Operazione Blackmail, estorsione, truffa e usura. Arrestati 5 palermitani

Operazione Blackmail, estorsione, truffa e usura. Arrestati 5 palermitani

PALERMOAvrebbero tentato di estorcere, senza il minimo scrupolo, 500.000 euro, poi somma ridotta a 159.000 euro, ad un imprenditore bresciano che operava nel settore edile.

Con l’accusa di estorsione, truffa e usura nei confronti di imprenditori bergamaschi e bresciani, in manette sono finite dieci persone, tra queste cinque palermitani. Gli arresti sono stati eseguiti dai carabinieri di Bergamo, coadiuvati dai colleghi di Palermo, nell’ambito dell’operazione denominata Blackmail.

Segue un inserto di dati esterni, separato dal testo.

Lemma server_refinement_witness :
  ∃ w, run_rounds [] kernel true [100%Z] two_clients empty_world = (Ok tt, w) ∧
    view w (100%Z, 8%Z) = None ∧ sent_to 7 (trace w) = lit "HTTP/1.0 4".
Proof.
  destruct (server_refinement [] kernel true [100%Z] two_clients kernel_spec no_routes_fit) as (w & E & Hv & Hs).
  - by_decide.
  - apply possible_run_b_ok. vm_compute. reflexivity.
  - exists w. split; [exact E|]. rewrite Hv, Hs. split; vm_compute; reflexivity.
Defined.

(** ** A client among others *)

Section Isolation.
Context (hs : handlers) (workers : list Z) (fd : Z).

(** What a descriptor is sent depends on its own events only. *)
Lemma spec_isolated es : ∀ cs cs', (∀ epfd, cs !! (epfd, fd) = cs' !! (epfd, fd)) →
  spec_sent hs workers fd es cs = spec_sent hs workers fd (events_of fd es) cs' ∧
  ∀ epfd, spec_run hs workers es cs !! (epfd, fd) = spec_run hs workers (events_of fd es) cs' !! (epfd, fd).
Proof.
  induction es as [|e es IH]; intros cs cs' Heq; [done|]. unfold events_of. rewrite filter_cons.
  fold (events_of fd es). destruct (decide (concerns fd e)) as [Hc|Hc]; cbn [spec_sent spec_run].
  - assert (∀ epfd, (spec_event hs workers e cs).1 !! (epfd, fd) = (spec_event hs workers e cs').1 !! (epfd, fd) ∧
      (spec_event hs workers e cs).2 = (spec_event hs workers e cs').2) as He.
    { intros epfd. destruct e as [worker fd'|epfd' fd' event r s]; cbn in Hc; subst fd'; cbn [spec_event].
      - destruct (workers !! worker) as [epfd'|]; [|done]. cbn. destruct (decide (epfd = epfd')) as [->|Hne].
        + by rewrite !lookup_insert_eq.
        + by rewrite !lookup_insert_ne by congruence.
      - rewrite Heq. destruct (cs' !! (epfd', fd)) as [c|]; [|done]. destruct (conn_event hs c event r s) as [c' out]. cbn.
        destruct (decide (epfd = epfd')) as [->|Hne].
        + by rewrite !lookup_partial_alter_eq.
        + by rewrite !lookup_partial_alter_ne by congruence. }
    destruct (IH _ _ (λ epfd, proj1 (He epfd))) as [-> Hr]. split; [|exact Hr]. f_equal. by rewrite (proj2 (He 0%Z)).
  - assert (∀ epfd, (spec_event hs workers e cs).1 !! (epfd, fd) = cs' !! (epfd, fd) ∧
      out_for fd (spec_event hs workers e cs).2 = []) as He.
    { intros epfd. rewrite <- Heq. destruct e as [worker fd'|epfd' fd' event r s]; cbn in Hc; cbn [spec_event].
      - destruct (workers !! worker) as [epfd'|]; cbn; rewrite out_for_nil; [|done].
        by rewrite lookup_insert_ne by congruence.
      - destruct (cs !! (epfd', fd')) as [c|]; [|cbn; by rewrite out_for_nil].
        destruct (conn_event hs c event r s) as [c' out]. cbn.
        rewrite lookup_partial_alter_ne by congruence. unfold out_for. cbn. by rewrite decide_False. }
    destruct (IH _ cs' (λ epfd, proj1 (He epfd))) as [-> Hr]. split; [|exact Hr]. by rewrite (proj2 (He 0%Z)).
Qed.
End Isolation.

L’indagine è iniziata nell’ottobre del 2013 in seguito alla denuncia presentata da una delle vittime su un tentativo di estorsione che ha consentito di smascherare un sodalizio criminoso composto da cinque persone, due imprenditori, col ruolo di mandanti, e tre pregiudicati (un calabrese e due siciliani) che avevano il compito di riscuotere le somme richieste.

Nell’ambito dell’attività, durata complessivamente un anno, sono emersi ulteriori particolari. In un’occasione sei degli arresti hanno tentato di estorcere denaro ad un consulente finanziario bresciano attraverso l’invio di una lettera minatoria contenente un proiettile cal. 7,65 e la richiesta estortiva. Ad un allevatore di cavalli bergamasco, invece, hanno tentato di estorcere il denaro, 50.000 euro, fingendosi finanzieri.

Tutti elementi di colpevolezza raccolti nell’ambito dell’attività investigativa che hanno consentito il 16 aprile del 2013, a Grumello Del Monte (BG) di arrestare in flagrante due degli indagati mentre perpetravano un’estorsione ad un imprenditore edile bresciano.

Gli arrestati palermitani sono: Biagio Proietto, 52 anni; Carmelo Di Girolamo, 51 anni; Dario Cucuzza, 33 anni; Ignazio Sirchia, 44 anni; Girolamo Quartarone, 43 anni.